**WORK INSTRUCTION:** Write the material out again, line by line, exactly as it is.

**MATERIAL PROVIDED:**
(** * mcp-server-eks: the cluster query facade and its transports

    A shallow embedding of the request handlers of [server-simple.py],
    [server-enhanced.py] and [server-claude-bridge.py].

    Python values are embedded as follows.
    - A JSON-shaped [dict] literal built by a handler is a [JObj] over an
      association list (insertion order is what [json.dumps] prints).
    - A [dict] that is only read ([os.environ], node labels, the parsed query
      string) is a [gmap].
    - An attribute that the Kubernetes client types as optional is an
      [option]; the source itself guards several of them with [or].
    - A JSON number is an integer: no handler builds or inspects a float.
    - An expression that may raise is a computation in [outcome]; a
      statement that also reads or writes the process is one in [Py], a
      state and exception monad in which the state written before a raise
      survives it, as it does in Python. *)

From Stdlib Require Import ZArith Lia.
From stdpp Require Import base option strings list gmap pretty.

Set Warnings "-register-all".

Local Open Scope Z_scope.
Local Open Scope string_scope.
Local Open Scope list_scope.

(** ** JSON values *)

Inductive json : Type :=
  | JNull
  | JBool (b : bool)
  | JInt (n : Z)
  | JStr (s : string)
  | JList (l : list json)
  | JObj (o : list (string * json)).

(** [d.get(k)] on a dict: the value stored under [k], if any. *)
Fixpoint dict_get (k : string) (o : list (string * json)) : option json :=
  match o with
  | [] => None
  | (k', v) :: o' => if String.eqb k' k then Some v else dict_get k o'
  end.

(** [k in d]. *)
Definition dict_has (k : string) (o : list (string * json)) : bool :=
  bool_decide (is_Some (dict_get k o)).

(** Field access on a JSON value that is expected to be an object. *)
Definition json_field (k : string) (j : json) : option json :=
  match j with
  | JObj o => dict_get k o
  | _ => None
  end.

(** The text returned by [json.dumps(obj)] or [json.dumps(obj, indent=2)].
    Serialisation is library code; the text is represented by the value that
    was serialised together with the [indent] argument. *)
Record json_text : Type := Dumps { dumped : json; indent : option Z }.

Definition json_of_opt_string (s : option string) : json :=
  match s with Some s => JStr s | None => JNull end.

Definition json_of_opt_int (n : option Z) : json :=
  match n with Some n => JInt n | None => JNull end.

(** ** Exceptions *)

(** The subclasses of [Exception] that the handlers can meet.
    [ApiException] is [kubernetes.client.exceptions.ApiException]; it carries
    the HTTP status and reason of the failed call and the text of its
    [__str__].  [OtherException] stands for any further subclass (timeouts,
    connection errors, ...), identified by the text of its [str]. *)
Inductive exn : Type :=
  | ApiException (status : option Z) (reason : string) (text : string)
  | AttributeError (msg : string)
  | TypeError (msg : string)
  | ValueError (msg : string)
  | IndexError (msg : string)
  | OtherException (msg : string).

(** [str(e)]. *)
Definition str_exn (e : exn) : string :=
  match e with
  | ApiException _ _ text => text
  | AttributeError msg | TypeError msg | ValueError msg
  | IndexError msg | OtherException msg => msg
  end.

**TASK OUTPUT:**
(** * mcp-server-eks: the cluster query facade and its transports

    A shallow embedding of the request handlers of [server-simple.py],
    [server-enhanced.py] and [server-claude-bridge.py].

    Python values are embedded as follows.
    - A JSON-shaped [dict] literal built by a handler is a [JObj] over an
      association list (insertion order is what [json.dumps] prints).
    - A [dict] that is only read ([os.environ], node labels, the parsed query
      string) is a [gmap].
    - An attribute that the Kubernetes client types as optional is an
      [option]; the source itself guards several of them with [or].
    - A JSON number is an integer: no handler builds or inspects a float.
    - An expression that may raise is a computation in [outcome]; a
      statement that also reads or writes the process is one in [Py], a
      state and exception monad in which the state written before a raise
      survives it, as it does in Python. *)

From Stdlib Require Import ZArith Lia.
From stdpp Require Import base option strings list gmap pretty.

Set Warnings "-register-all".

Local Open Scope Z_scope.
Local Open Scope string_scope.
Local Open Scope list_scope.

(** ** JSON values *)

Inductive json : Type :=
  | JNull
  | JBool (b : bool)
  | JInt (n : Z)
  | JStr (s : string)
  | JList (l : list json)
  | JObj (o : list (string * json)).

(** [d.get(k)] on a dict: the value stored under [k], if any. *)
Fixpoint dict_get (k : string) (o : list (string * json)) : option json :=
  match o with
  | [] => None
  | (k', v) :: o' => if String.eqb k' k then Some v else dict_get k o'
  end.

(** [k in d]. *)
Definition dict_has (k : string) (o : list (string * json)) : bool :=
  bool_decide (is_Some (dict_get k o)).

(** Field access on a JSON value that is expected to be an object. *)
Definition json_field (k : string) (j : json) : option json :=
  match j with
  | JObj o => dict_get k o
  | _ => None
  end.

(** The text returned by [json.dumps(obj)] or [json.dumps(obj, indent=2)].
    Serialisation is library code; the text is represented by the value that
    was serialised together with the [indent] argument. *)
Record json_text : Type := Dumps { dumped : json; indent : option Z }.

Definition json_of_opt_string (s : option string) : json :=
  match s with Some s => JStr s | None => JNull end.

Definition json_of_opt_int (n : option Z) : json :=
  match n with Some n => JInt n | None => JNull end.

(** ** Exceptions *)

(** The subclasses of [Exception] that the handlers can meet.
    [ApiException] is [kubernetes.client.exceptions.ApiException]; it carries
    the HTTP status and reason of the failed call and the text of its
    [__str__].  [OtherException] stands for any further subclass (timeouts,
    connection errors, ...), identified by the text of its [str]. *)
Inductive exn : Type :=
  | ApiException (status : option Z) (reason : string) (text : string)
  | AttributeError (msg : string)
  | TypeError (msg : string)
  | ValueError (msg : string)
  | IndexError (msg : string)
  | OtherException (msg : string).

(** [str(e)]. *)
Definition str_exn (e : exn) : string :=
  match e with
  | ApiException _ _ text => text
  | AttributeError msg | TypeError msg | ValueError msg
  | IndexError msg | OtherException msg => msg
  end.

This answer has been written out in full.